Courtesy: Tea Party Nation (http://www.teapartynation.com)

It’s been over a week since Eric Cantor got thumped in the Virginia GOP primary. In the time since, I’ve read pieces from dozens of pundits. They typically run along one of two themes:

  1. The Tea Party is killing any chance of Republicans returning to national power.
  2. Conservatism is at war with itself.

This is because the establishment GOP – who have taken to calling themselves “Movement Conservatives”  or “Reform Conservatives” (the conservative part of the label is questionable, at the very least) – cannot imagine a political party that exists without the benefit of their favorite cronyist pals; Big Finance, Big Oil and military contractors. And they very much would like to pry away Big Tech from the Democrats. The idea of “their” party – which has been bought and paid for by those interests for two decades now – returning to the coalition built by Goldwater and Reagan and actually putting those ideals into action scares the living snot out of them.

That palpable fear was perfectly expressed by Greg Sargent:

“Almost all the internal preoccupations of the Republican Party — in primary battles, intra-movement arguments, conservative media tropes — have nothing to do with the party’s main external challenges: appealing to young people, to the middle class, to the working class and to rising demographic groups.”

For some reason, this argument is the establishment’s favorite: that a principled, conservative approach to governance can’t attract voters. The idea that those under 30, those in the middle class (or aspiring to the middle class) and legal immigrants can’t find common ground with a party that actually works towards reducing the size and scope of an overreaching government, or a party that actively works to strengthen national security is absurd on the face of it.

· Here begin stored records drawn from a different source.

(** X5.  A second [go] to the target just reached is a move of zero
    length: it sends the direction register the value for "negative"
    and the pulse register the count 0, and the position stays. *)
Theorem go_twice (target : Z) (w : world) :
  (forall l, lim_lower (self w) = Some l -> l <= target) ->
  (forall u, lim_upper (self w) = Some u -> target <= u) ->
  let w1 := snd (go hw (Int target) false w) in
  go hw (Int target) false w1 =
    (Ok tt, mkWorld (self w1)
              (EvWrite (pulse_reg (self w)) 0
                 :: EvWrite (dir_reg (self w)) (bool_int (invert (self w)))
                 :: io w1)).
Proof.
  intros Hlow Hup. cbv zeta.
  pose proof (go_reaches target false w Hlow Hup) as Hc.
  set (w1 := snd (go hw (Int target) false w)) in *.
  assert (Hself : self w1 = set_counts target (self w)).
  { unfold w1, go, mbind, M_bind in *. cbn in *.
    rewrite increment_self in *. unfold commanded in *. cbn in *.
    rewrite Hc. reflexivity. }
  unfold go, mbind, M_bind. cbn. rewrite increment_eq. unfold commanded.
  rewrite Hself. cbn. rewrite Z.sub_diag. unfold clamp. cbn.
  destruct (lim_lower (self w)) as [l|]; [specialize (Hlow l eq_refl)|].
  - replace (Z.max 0 (l - target)) with 0 by lia. rewrite Z.add_0_r.
    destruct (invert (self w)); reflexivity.
  - rewrite Z.add_0_r. destruct (invert (self w)); reflexivity.
Qed.

End Going.

(** The scenario of X4 and X5: the polarizer at 90 counts, limit 100,
    sent to 100. *)
Lemma go_reaches_witness :
  (forall l, lim_lower (self near_upper) = Some l -> l <= 100) /\
  (forall u, lim_upper (self near_upper) = Some u -> 100 <= u) /\
  counts (self (snd (go sim_hw (Int 100) true near_upper))) = 100.
Proof.
  assert (Hl : forall l, lim_lower (self near_upper) = Some l -> l <= 100)
    by (intros l H; vm_compute in H; discriminate H).
  assert (Hu : forall u, lim_upper (self near_upper) = Some u -> 100 <= u)
    by (intros u H; vm_compute in H; injection H as <-; lia).
  split; [exact Hl|]. split; [exact Hu|].
  apply (go_reaches sim_hw 100 true near_upper Hl Hu).
Defined.

Lemma go_twice_witness :
  written_to "DIO6_EF_CONFIG_C"
    (io (snd (go sim_hw (Int 100) false (snd (go sim_hw (Int 100) false near_upper))))) =
  [1; 1; 10; 0].
Proof.
  assert (Hl : forall l, lim_lower (self near_upper) = Some l -> l <= 100)
    by (intros l H; vm_compute in H; discriminate H).
  assert (Hu : forall u, lim_upper (self near_upper) = Some u -> 100 <= u)
    by (intros u H; vm_compute in H; injection H as <-; lia).
  rewrite (go_twice sim_hw 100 near_upper Hl Hu). vm_compute. reflexivity.
Defined.


(** ** Truncation and the moves given as floats *)

Lemma trunc_opp (q : Q) : trunc (- q) = - trunc q.
Proof. destruct q as [n d]. unfold trunc. cbn. apply Z.quot_opp_l. discriminate. Qed.

Lemma trunc_nonneg (q : Q) :
  (0 <= q)%Q ->
  0 <= trunc q /\ (inject_Z (trunc q) <= q)%Q /\ (q < inject_Z (trunc q) + 1)%Q.
Proof.
  intros Hq. rewrite trunc_floor by assumption.
  split; [|split].
  - change 0 with (Qfloor 0). apply Qfloor_resp_le, Hq.
  - apply Qfloor_le.
  - pose proof (Qlt_floor q) as H. rewrite inject_Z_plus in H. exact H.
Qed.

Lemma trunc_nonpos (q : Q) :
  (q <= 0)%Q ->
  trunc q <= 0 /\ (q <= inject_Z (trunc q))%Q /\ (inject_Z (trunc q) - 1 < q)%Q.
Proof.
  intros Hq.
  assert (Hopp : (0 <= - q)%Q) by lra.
  destruct (trunc_nonneg (- q) Hopp) as (H0 & Hle & Hlt).
  rewrite trunc_opp in *. rewrite inject_Z_opp in *.
  split; [lia|]. split; lra.
Qed.

Lemma trunc_eq0 (q : Q) : (q == 0)%Q -> trunc q = 0.
Proof. intros H. apply trunc_inject. exact H. Qed.

Section FloatMoves.

Variable hw : list event -> string -> Z.

(** X6.  With no limits set, [go] to a float target stops on the whole
    count met last on the way from the start to the target: the
    position reached lies between the start and the target, less than
    one count short of the target, and never beyond it. *)
Theorem go_float (q : Q) (block : bool) (w : world) :
  lim_lower (self w) = None ->
  lim_upper (self w) = None ->
  let c := inject_Z (counts (self w)) in
  let c' := inject_Z (counts (self (snd (go hw (Float q) block w)))) in
  ((c <= q)%Q -> (c <= c')%Q /\ (c' <= q)%Q /\ (q < c' + 1)%Q) /\
  ((q <= c)%Q -> (q <= c')%Q /\ (c' <= c)%Q /\ (c' - 1 < q)%Q).
Proof.
  intros Hlow Hup. cbv zeta. rewrite go_counts. unfold clamp.
  rewrite Hlow, Hup. cbn [num_sub_int int].
  set (t := (q - inject_Z (counts (self w)))%Q).
  assert (E : counts (self w) + (if trunc t >? 0 then trunc t else trunc t)
              = counts (self w) + trunc t) by (destruct (trunc t >? 0); reflexivity).
  rewrite E. rewrite inject_Z_plus.
  split; intros Hdir.
  - destruct (trunc_nonneg t) as (H0 & Hle & Hlt); [unfold t; lra|].
    assert (0 <= inject_Z (trunc t))%Q by (rewrite <- (Zle_Qle 0); exact H0).
    unfold t in *. repeat split; lra.
  - destruct (trunc_nonpos t) as (H0 & Hle & Hlt); [unfold t; lra|].
    assert (inject_Z (trunc t) <= 0)%Q by (rewrite <- (Zle_Qle _ 0); exact H0).
    unfold t in *. repeat split; lra.
Qed.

Don’t let anyone fool you. The GOP establishment, or movement wing, or reform wing, or whatever other hair-brained name they decide to call themselves, is not conservative. Oh, they all talk a great game about reducing the size of government, getting our debt and deficit under control, blah, blah, blah. But let’s not forget it was the Republican Party of GWB that shredded the Constitution by passing the Patriot Act, that exploded the size of the federal government by creating the Department of Homeland Security, that passed No Child Left Behind, that first proposed TARP. It was establishment figures like John McCain, Lindsay Graham and John Boehner (and yes, Eric Cantor) who first proposed legislation that would legalize criminal border crossings, and establishment, “conservative” pundits from Ann Coulter to David Brooks who told us Mitt Romney was just a s conservative as, well, Ronald Reagan. Somehow, the fact that Romney had introduced a socialist medical care system in Massachusetts* didn’t matter. For all of the evils Barack Obama has visited on American liberty, he couldn’t have implemented them as quickly and with as little backlash as he has without the Republican Party of 1993-present first laying the groundwork to make it happen.

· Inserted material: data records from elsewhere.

Lemma count_true_existsb (l : list bool) :
  count_true l ≠ 0%nat → existsb (λ b, b) l = true.
Proof.
  unfold count_true. induction l as [| [] l IH]; simpl; auto.
Qed.

(** C9, as the code has it. Take a batch with every required column.
    If the validator returns and, in the batch as it leaves the date
    conversion, exactly two rows share a (hotel_id, room_id,
    check_in_date) key, the report carries the warning for 2 potential
    duplicates and no duplicate warning with another count. If the
    cleaner's standardisation returns and exactly two of its rows share a
    key, the cleaner returns that frame without the later of the two: the
    first occurrence stays where it was and no other row left has its
    key. *)
Theorem duplicate_pair_is_warned_and_dropped (df : DataFrame) (now : Z) (i j : nat) :
  missing_cols df = [] →
  (∀ df' report,
     validate_dataframe parse_datetime df = inr (df', report) →
     shares_key_exactly (rows df') i j →
     PotentialDuplicates 2 ∈ warnings report
     ∧ ∀ n, PotentialDuplicates n ∈ warnings report → n = 2%nat)
  ∧ (∀ dfs,
       standardize parse_datetime df now = inr dfs →
       shares_key_exactly (rows dfs) i j →
       ∃ dfc ri,
         clean_dataframe parse_datetime df now = inr dfc
         ∧ rows dfc = delete j (rows dfs)
         ∧ rows dfs !! i = Some ri
         ∧ rows dfc !! i = Some ri
         ∧ ∀ b rb, b ≠ i → rows dfc !! b = Some rb →
             same_on KEY_COLUMNS ri rb = false).
Proof.
  intros Hmiss. split.
  - intros df' report Hval Hpair.
    assert (Hrows : rows df' ≠ []).
    { destruct Hpair as (_ & (ri & _ & Hi & _) & _). intros Hnil.
      rewrite Hnil in Hi. discriminate. }
    destruct (validate_warnings df df' report Hmiss Hval Hrows) as (tail & Hw & Htail).
    rewrite (duplicated_pair _ _ _ Hpair) in Hw.
    rewrite count_true_existsb in Hw
      by (rewrite (duplicated_pair _ _ _ Hpair); discriminate).
    rewrite Hw. split; [left |].
    intros n Hn. apply elem_of_cons in Hn. destruct Hn as [[= ->] | Hn]; [reflexivity |].
    destruct Htail as [-> | [m ->]].
    + by apply elem_of_nil in Hn.
    + apply list_elem_of_singleton in Hn. discriminate.
  - intros dfs Hstd Hpair. unfold clean_dataframe. rewrite Hstd. simpl.
    destruct Hpair as (Hij & (ri & rj & Hi & Hj & Hsame) & Honly).
    assert (Hpair : shares_key_exactly (rows dfs) i j)
      by (split; [exact Hij | split; [eauto | exact Honly]]).
    eexists _, ri. split; [reflexivity |]. simpl.
    rewrite (drop_later_pair _ _ _ Hpair).
    split; [reflexivity |]. split; [exact Hi |].
    split; [by rewrite list_lookup_delete_lt |].
    intros b rb Hb Hrb.
    destruct (same_on KEY_COLUMNS ri rb) eqn:E; [| exact E].
    destruct (decide (b < j)%nat) as [Hlt | Hge].
    + rewrite list_lookup_delete_lt in Hrb by exact Hlt.
      destruct (Honly i b ri rb) as [[? ?] | [? ?]]; auto; lia.
    + rewrite list_lookup_delete_ge in Hrb by lia.
      destruct (Honly i (S b) ri rb) as [[? ?] | [? ?]]; auto; lia.
Qed.
Lemma Run_cacert_invalid_witness :
  base64.DecodeString "!" = Err (CorruptInputError 0)
  /\ auth.Run stub_newAPIConfig stub_login (prod_cmd "prod")
       (client_returning (Ok bad_cacert) "team-a") (world_with ["nctl"])
     = (Err (wrapError auth.cacert_msg (CorruptInputError 0)),
        auth.record (auth.Call_Get {| types.Name := "prod"; types.Namespace := "team-a" |})
          (world_with ["nctl"])).
Proof.
  split; [reflexivity|].
  apply (Run_cacert_invalid stub_newAPIConfig stub_login (prod_cmd "prod")
           (client_returning (Ok bad_cacert) "team-a") (world_with ["nctl"])
           {| types.Name := "prod"; types.Namespace := "team-a" |} bad_cacert
           (CorruptInputError 0));
    reflexivity.
Defined.

(** C9, as stated, fails: with an empty [os.Args] and an empty ambient
    namespace the run ends with the resolver's error. *)
Lemma Run_no_os_Args_counterexample :
  auth.os_Args (world_with []) = []
  /\ auth.Run stub_newAPIConfig stub_login (prod_cmd "prod")
       (client_returning (Ok empty_endpoint) "") (world_with [])
     = (Err (errorString "namespace cannot be empty"), world_with [])
  /\ errorString "namespace cannot be empty" <> auth.no_command.
Proof. repeat split. discriminate. Qed.

Lemma Run_no_os_Args_witness :
  auth.os_Args (world_with []) = []
  /\ auth.Run stub_newAPIConfig stub_login (prod_cmd "prod")
       (client_returning (Ok well_formed) "team-a") (world_with [])
     = (Err auth.no_command,
        auth.record (auth.Call_Get {| types.Name := "prod"; types.Namespace := "team-a" |})
          (world_with [])).
Proof.
  split; [reflexivity|].
  exact (proj1 (Run_no_os_Args stub_newAPIConfig stub_login (prod_cmd "prod")
                  (client_returning (Ok well_formed) "team-a") (world_with []) eq_refl)).
Defined.

(** ** [LoadingRules]: where the kubeconfig is looked for *)

Lemma len_zero (s : string) : (len s =? 0) = String.eqb s "".
Proof. destruct s; reflexivity. Qed.

Section LoadingRules_properties.

Variable filepath_Join : list string -> string.

(** C8: the precedence list starts with the files that [KUBECONFIG]
    names (one file when it names one path) or, when [KUBECONFIG] is not
    set, with the per-user default [RecommendedHomeFile]; the path built
    from the looked-up user's home directory is added behind them
    exactly when [HOME] is not set; and [LoadingRules] fails exactly
    when [HOME] is not set and the user lookup fails. *)
Theorem LoadingRules_precedence (os : api.OS) :
  let kubeconfig := api.Getenv os "KUBECONFIG" in
  let base :=
    if String.eqb kubeconfig "" then [api.RecommendedHomeFile filepath_Join os]
    else api.deduplicate (api.SplitList kubeconfig) in
  (kubeconfig <> "" -> strings.CountString kubeconfig ":" = 0 -> base = [kubeconfig])
  /\ (is_Err (api.LoadingRules filepath_Join os) = true
      <-> api.LookupEnv os "HOME" = None /\ is_Err (api.user_Current os) = true)
  /\ (forall rules, api.LoadingRules filepath_Join os = Ok rules ->
      match api.LookupEnv os "HOME" with
      | Some _ => api.Precedence rules = base
      | None =>
          exists home,
            api.user_Current os = Ok home
            /\ api.Precedence rules
               = (base ++ [filepath_Join [home; ".kube"; "config"]])%list
      end).
Proof.
  intros kubeconfig base.
  assert (Hdefault :
    api.Precedence (api.NewDefaultClientConfigLoadingRules filepath_Join os) = base).
  { unfold api.NewDefaultClientConfigLoadingRules, api.RecommendedConfigPathEnvVar.
    fold kubeconfig. rewrite len_zero. subst base.
    destruct (String.eqb kubeconfig ""); reflexivity. }
  split; [|split].
  - intros Hne Hone. subst base. rewrite (eqb_empty_false _ Hne).
    unfold api.SplitList. rewrite (eqb_empty_false _ Hne).
    now rewrite Split_no_sep.
  - unfold api.LoadingRules.
    destruct (api.LookupEnv os "HOME") as [home|].
    + split; [discriminate|intros [H _]; discriminate].
    + destruct (api.user_Current os) as [home|e]; cbn [is_Err].
      * split; [discriminate|intros [_ H]; discriminate].
      * split; auto.
  - intros rules. unfold api.LoadingRules.
    destruct (api.LookupEnv os "HOME") as [home|].
    + intros H. injection H as <-. exact Hdefault.
    + destruct (api.user_Current os) as [home|e]; [|discriminate].
      intros H. injection H as <-. exists home. split; [reflexivity|].
      cbn [api.Precedence]. now rewrite Hdefault.
Qed.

But having spent 20 years becoming, essentially, the Democrat Party, the party bigwigs are in a tizzy with a true conservative movement afoot. Yes, you read that right: establishment Republicans are no different from establishment Democrats. The only difference is who signs their paychecks. Dems are signed by Big Labor and Big Tech. Republicans are signed by the groups I mentioned above, along with Big Religion. Neither party actually stands for the groups Sargent outlines. The difference between 2012 and 2000 is simply that the Republicans let themselves be played in the last election. How? By running a candidate that exactly fit the narrative Dems created: that conservatives are nothing more than Big Business hacks out to screw the common man.

Yet, here’s the funny thing: the common man knows he’s getting screwed by the government AND Big Business AND Big Labor. And he’s getting tired of it. Doesn’t matter if he’s 18 or 72, black or white, rich or poor – he wakes up every morning knowing that somebody in  “authority” is going to do their best to undermine his best efforts. He knows those forces arrayed against the common man are conspiring to make mere survival almost impossible, much less actually getting ahead. Those are the people that voted to turn Eric Cantor out of office.

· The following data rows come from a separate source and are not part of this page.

(** [pat] occurs in [s] at offset [i]. *)
Definition occurs_at (pat s : string) (i : nat) : Prop :=
  ∃ before after, s = before +:+ pat +:+ after ∧ String.length before = i.

(** [pat] occurs in [s], and at one offset only. *)
Definition occurs_exactly_once (pat s : string) : Prop :=
  ∃ i, occurs_at pat s i ∧ ∀ j, occurs_at pat s j → j = i.

(** How often [pat] occurs in [s]. *)
Definition occurrences (pat s : string) : nat := length (positions pat s).

(** [s.includes(pat)] *)
Definition includes (s pat : string) : bool :=
  bool_decide (positions pat s ≠ []).

(** [!!s] for a string [s]. *)
Definition nonempty (s : string) : bool :=
  match s with EmptyString => false | String _ _ => true end.

(** Removal of leading and of trailing white space. *)
Fixpoint trimStart (s : string) : string :=
  match s with
  | EmptyString => EmptyString
  | String c r => if Ascii.is_space c then trimStart r else s
  end.

Definition trimEnd (s : string) : string :=
  String.rev (trimStart (String.rev s)).

Definition trim (s : string) : string := trimEnd (trimStart s).

(** The first white-space delimited word of [s], if it has one. *)
Definition first_word (s : string) : option string := head (String.words s).

(** ** JavaScript values

    [data] in [handleProcess] has type [any]: it is whatever [JSON.parse]
    made of the response body.  Numbers are IEEE 754 doubles. *)

#[warnings="-register-all"]
Inductive JSValue : Type :=
| JUndefined
| JNull
| JBool (b : bool)
| JNum (x : float)
| JStr (s : string)
| JArr (l : list JSValue)
| JObj (m : gmap string JSValue).

(** The two number renderings the program relies on are the engine's
    ([Number::toString] and [Number.prototype.toFixed]); everything below is
    stated for an arbitrary engine. *)
Class Engine : Type := {
  Number_toString : float → string;
  Number_toFixed : float → nat → string
}.

(** [ToBoolean]: [undefined], [null], [false], [0], [-0], [NaN] and the empty
    string are falsy, everything else (every object and array) is truthy. *)
Definition truthy (v : JSValue) : bool :=
  match v with
  | JUndefined | JNull => false
  | JBool b => b
  | JNum x => negb (PrimFloat.eqb x 0) && PrimFloat.eqb x x
  | JStr s => nonempty s
  | JArr _ | JObj _ => true
  end.

(** [typeof v === 'number'] *)
Definition is_number (v : JSValue) : bool :=
  match v with JNum _ => true | _ => false end.

(** [v.k] for one of the keys the program reads ([download_url],
    [download_path], [duration_ms], [message], [error]).  On [null] and
    [undefined] the access throws a [TypeError] ([None]); none of these keys
    is inherited from a prototype, so on a primitive or an array the result
    is [undefined], and on an object it is the own property if there is one. *)
Definition get (v : JSValue) (k : string) : option JSValue :=
  match v with
  | JUndefined | JNull => None
  | JObj m => Some (default JUndefined (m !! k))
  | JBool _ | JNum _ | JStr _ | JArr _ => Some JUndefined
  end.

Section Conversions.
Context {E : Engine}.

(** [ToString], as a template literal applies it to an interpolated value.
    An array is joined with commas, [null] and [undefined] elements
    rendering as nothing.  A plain object renders as [[object Object]]
    through [Object.prototype.toString]; when it has an own property
    [toString] (which, coming from JSON, is not callable) the conversion
    falls through to [valueOf], gets no primitive, and throws a
    [TypeError] ([None]). *)
Fixpoint ToString (v : JSValue) : option string :=
  match v with
  | JUndefined => Some "undefined"
  | JNull => Some "null"
  | JBool true => Some "true"
  | JBool false => Some "false"
  | JNum x => Some (Number_toString x)
  | JStr s => Some s
  | JArr l =>
      (fix join (l : list JSValue) : option string :=
         let element (v : JSValue) : option string :=
           match v with
           | JUndefined | JNull => Some ""
           | _ => ToString v
           end in
         match l with
         | [] => Some ""
         | [v] => element v
         | v :: r => s ← element v; t ← join r; Some (s +:+ "," +:+ t)
         end) l
  | JObj m => if decide (is_Some (m !! "toString")) then None
              else Some "[object Object]"
  end.
End Conversions.

(** ** A reference engine

    The two renderings as ECMA-262 defines them, computed on exact integers:
    [Number::toString] for radix 10 and [Number.prototype.toFixed].  A finite
    non-zero double is [m * 2^e] with the mantissa [m] and the exponent [e]
    that [Prim2SF] gives.  The closed examples of Part II run on this
    engine; the theorems hold for every engine. *)

Section ReferenceEngine.
Local Open Scope Z_scope.

(** The exact value [sc_num * 10^sc_ten * 2^sc_two]. *)
Record Scaled : Type := mkScaled { sc_num : Z; sc_ten : Z; sc_two : Z }.

(** The numerators of two such values over their common powers. *)
Definition aligned (u v : Scaled) : Z * Z :=
  let ten := Z.min (sc_ten u) (sc_ten v) in
  let two := Z.min (sc_two u) (sc_two v) in
  (sc_num u * 10 ^ (sc_ten u - ten) * 2 ^ (sc_two u - two),
   sc_num v * 10 ^ (sc_ten v - ten) * 2 ^ (sc_two v - two)).

Definition scaled_compare (u v : Scaled) : comparison :=
  let '(a, b) := aligned u v in a ?= b.

Definition scaled_ltb (u v : Scaled) : bool :=
  match scaled_compare u v with Lt => true | _ => false end.

Definition scaled_leb (u v : Scaled) : bool :=
  match scaled_compare u v with Gt => false | _ => true end.

(** The distance of [u] and [v], in units of the common powers. *)
Definition scaled_distance (u v : Scaled) : Z :=
  let '(a, b) := aligned u v in Z.abs (a - b).

Definition zeros (n : nat) : string :=
  String.string_of_list_ascii (replicate n "0"%char).

(** The decimal digits of a natural number. *)
Definition digits (n : Z) : string := pretty (Z.to_N n).

Fixpoint take_chars (n : nat) (s : string) : string :=
  match n, s with
  | S n, String c r => String c (take_chars n r)
  | _, _ => ""
  end.

Fixpoint drop_chars (n : nat) (s : string) : string :=
  match n, s with
  | S n, String _ r => drop_chars n r
  | _, _ => s
  end.

(** The [n] with [10^(n-1) <= x < 10^n], searched upwards from [n]. *)
Fixpoint magnitude_from (fuel : nat) (n : Z) (x : Scaled) : Z :=
  match fuel with
  | O => n
  | S fuel =>
      if scaled_ltb x (mkScaled 1 n 0) then n else magnitude_from fuel (n + 1) x
  end.

(** The search starts below the answer: [x >= 2^l] for [l] the binary
    logarithm of [x], and 0.30103 is just above the decimal logarithm of 2. *)
Definition magnitude (m : positive) (e : Z) : Z :=
  magnitude_from 8 ((Z.log2 (Z.pos m) + e) * 30103 / 100000 - 1)
    (mkScaled (Z.pos m) 0 e).

(** Whether the real number [v] rounds to the double [m * 2^e] (to nearest,
    ties to even): it lies between the midpoints to the neighbouring
    doubles, the midpoints included when [m] is even.  The neighbour below
    is half as far away when [m] is the least mantissa of its binade. *)
Definition reads_back (m : positive) (e : Z) (v : Scaled) : bool :=
  let below := if (Z.pos m =? 2 ^ 52) && (-1074 <? e)
               then 4 * Z.pos m - 1 else 4 * Z.pos m - 2 in
  let lower := mkScaled below 0 (e - 2) in
  let upper := mkScaled (4 * Z.pos m + 2) 0 (e - 2) in
  if Z.even (Z.pos m) then scaled_leb lower v && scaled_leb v upper
  else scaled_ltb lower v && scaled_ltb v upper.

(** A decimal [s * 10^(n-k)] with [k] digits that reads back as the double,
    if there is one: the candidates are the two [k]-digit decimals around
    it, the nearer one wins, the even one on a tie. *)
Definition candidate (m : positive) (e n k : Z) : option (Z * Z) :=
  let x := mkScaled (Z.pos m) 0 e in
  let q := n - k in
  let s_lo := Z.pos m * 2 ^ Z.max e 0 * 10 ^ Z.max (- q) 0
              / (2 ^ Z.max (- e) 0 * 10 ^ Z.max q 0) in
  let s_hi := s_lo + 1 in
  let lo := mkScaled s_lo q 0 in
  let hi := mkScaled s_hi q 0 in
  let normal (s : Z) := if s =? 10 ^ k then (10 ^ (k - 1), n + 1) else (s, n) in
  match reads_back m e lo, reads_back m e hi with
  | true, true =>
      match scaled_distance lo x ?= scaled_distance hi x with
      | Lt => Some (normal s_lo)
      | Gt => Some (normal s_hi)
      | Eq => Some (normal (if Z.even s_lo then s_lo else s_hi))
      end
  | true, false => Some (normal s_lo)
  | false, true => Some (normal s_hi)
  | false, false => None
  end.

(** The least number of digits [k] with such a decimal; 17 always do. *)
Fixpoint shortest_from (m : positive) (e n : Z) (fuel : nat) (k : Z) : Z * Z * Z :=
  match fuel with
  | O => (k, 0, 0)
  | S fuel =>
      match candidate m e n k with
      | Some (s, n') => (k, s, n')
      | None => shortest_from m e n fuel (k + 1)
      end
  end.

Definition shortest (m : positive) (e : Z) : Z * Z * Z :=
  shortest_from m e (magnitude m e) 17 1.

(** [Number::toString] of the positive finite double [m * 2^e]. *)
Definition render_positive (m : positive) (e : Z) : string :=
  let '(k, s, n) := shortest m e in
  let ds := digits s in
  let exponent := (if 0 <=? n - 1 then "+" else "-") +:+ digits (Z.abs (n - 1)) in
  if (k <=? n) && (n <=? 21) then ds +:+ zeros (Z.to_nat (n - k))
  else if (0 <? n) && (n <=? 21)
  then take_chars (Z.to_nat n) ds +:+ "." +:+ drop_chars (Z.to_nat n) ds
  else if (-6 <? n) && (n <=? 0) then "0." +:+ zeros (Z.to_nat (- n)) +:+ ds
  else if k =? 1 then ds +:+ "e" +:+ exponent
  else take_chars 1 ds +:+ "." +:+ drop_chars 1 ds +:+ "e" +:+ exponent.

Definition Number_toString_ecma (x : float) : string :=
  match Prim2SF x with
  | S754_nan => "NaN"
  | S754_zero _ => "0"
  | S754_infinity false => "Infinity"
  | S754_infinity true => "-Infinity"
  | S754_finite false m e => render_positive m e
  | S754_finite true m e => "-" +:+ render_positive m e
  end.

(** [n / 10^f] written with [f] fraction digits. *)
Definition fixed_point (f : nat) (n : Z) : string :=
  let m := digits n in
  match f with
  | O => m
  | S _ =>
      let m := zeros (S f - String.length m) +:+ m in
      let k := String.length m in
      take_chars (k - f) m +:+ "." +:+ drop_chars (k - f) m
  end.

(** [x.toFixed(f)] for [f] up to 100: the integer [n] with [n / 10^f]
    nearest to [x], the larger one on a tie; from [10^21] on, and for a
    value that is not finite, it is [Number::toString]. *)
Definition Number_toFixed_ecma (x : float) (f : nat) : string :=
  match Prim2SF x with
  | S754_nan | S754_infinity _ => Number_toString_ecma x
  | S754_zero _ => fixed_point f 0
  | S754_finite sign m e =>
      (if sign then "-" else "") +:+
      (if scaled_leb (mkScaled 1 21 0) (mkScaled (Z.pos m) 0 e)
       then render_positive m e
       else fixed_point f
              (if 0 <=? e then Z.pos m * 2 ^ e * 10 ^ Z.of_nat f
               else (2 * Z.pos m * 10 ^ Z.of_nat f + 2 ^ (- e)) / 2 ^ (1 - e)))
  end.

End ReferenceEngine.

Definition ecma : Engine :=
  {| Number_toString := Number_toString_ecma;
     Number_toFixed := Number_toFixed_ecma |}.

(** ** The front end: component state and props *)

(** A browser [File]: its name, its MIME type and its content. *)
Record File : Type := mkFile {
  file_name : string;
  file_type : string;
  file_bytes : list Byte.byte
}.

Inductive Status : Type := success | error | info.

(** The [result] state of [App]: every field is optional.  At run time
    [message] and [downloadUrl] hold whatever was stored in them, which for
    a value taken from [data] need not be a string. *)
Record Result : Type := mkResult {
  status : option Status;
  message : JSValue;
  downloadUrl : JSValue
}.

(** [App]'s five [useState] cells. *)
Record AppState : Type := mkApp {
  file : option File;
  command : string;
  outputFilename : string;
  isProcessing : bool;
  result : Result
}.

Definition initial : AppState :=
  {| file := None; command := ""; outputFilename := "";
     isProcessing := false;
     result := mkResult None JUndefined JUndefined |}.

Definition setFile (f : option File) (s : AppState) : AppState :=
  mkApp f (command s) (outputFilename s) (isProcessing s) (result s).
Definition setCommand (c : string) (s : AppState) : AppState :=
  mkApp (file s) c (outputFilename s) (isProcessing s) (result s).
Definition setOutputFilename (o : string) (s : AppState) : AppState :=
  mkApp (file s) (command s) o (isProcessing s) (result s).
Definition setIsProcessing (b : bool) (s : AppState) : AppState :=
  mkApp (file s) (command s) (outputFilename s) b (result s).
Definition setResult (r : Result) (s : AppState) : AppState :=
  mkApp (file s) (command s) (outputFilename s) (isProcessing s) r.

(** ** CommandInput.tsx *)

Record Preset : Type := mkPreset { preset_name : string; preset_command : string }.

Definition commonCommands : list Preset := [
  mkPreset "H.264 编码"
    "ffmpeg -y -i {input} -c:v libx264 -b:v 4M -c:a aac {output}";
  mkPreset "H.265 编码"
    "ffmpeg -y -i {input} -c:v libx265 -b:v 4M -c:a aac {output}";
  mkPreset "NVENC H.264"
    "ffmpeg -y -i {input} -c:v h264_nvenc -b:v 4M -c:a aac {output}";
  mkPreset "NVENC H.265"
    "ffmpeg -y -i {input} -c:v hevc_nvenc -b:v 4M -c:a aac {output}";
  mkPreset "压缩视频"
    "ffmpeg -y -i {input} -c:v libx264 -crf 23 -c:a aac {output}";
  mkPreset "提取音频"
    "ffmpeg -y -i {input} -vn -acodec copy {output}";
  mkPreset "转码为MP4"
    "ffmpeg -y -i {input} -c copy {output}"
].

(** The invariants of a command template, on the raw string. *)
Definition well_formed_template (c : string) : Prop :=
  first_word c = Some "ffmpeg"
  ∧ occurs_exactly_once "{input}" c
  ∧ occurs_exactly_once "{output}" c.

And those are the same people that voted the last true conservative into the White House. In 1980, the political class – especially the entrenched Republican interests – thought the Reagan Revolution was suicide for the party. But Reagan captured the votes of the young. He got majorities of traditionally Democrat voting blocs, including Big Labor. He  won a majority of the Latino vote, the last Republican Presidential candidate to do so. And he did so by campaigning on a platform of conservative values. Unfortunately for the nation, Reagan made one HUGE mistake in 1980 when he accepted George Herbert Walker Bush as his running mate. The establishment had their backdoor into the seat of power. By 1988, Bush was being touted as a conservative, and the label hasn’t meant what it did for Reagan since then.

This, if anything, is the disconnect that the pundits and professional pols haven’t come to realize. The rise of the Tea Parties in 2009 was less about Republican voters who had decided to become activists. I was about conservative voters who were tired of being lied to and taken for granted becoming activists. Conservatives have found their voice. The genie is out of the bottle – and the phony conservatives populating the Republican Party are unhappy.

That’s a good thing.

 

*BTW, RomneyCare has turned into such a colossal failure the state has asked the feds to take it over.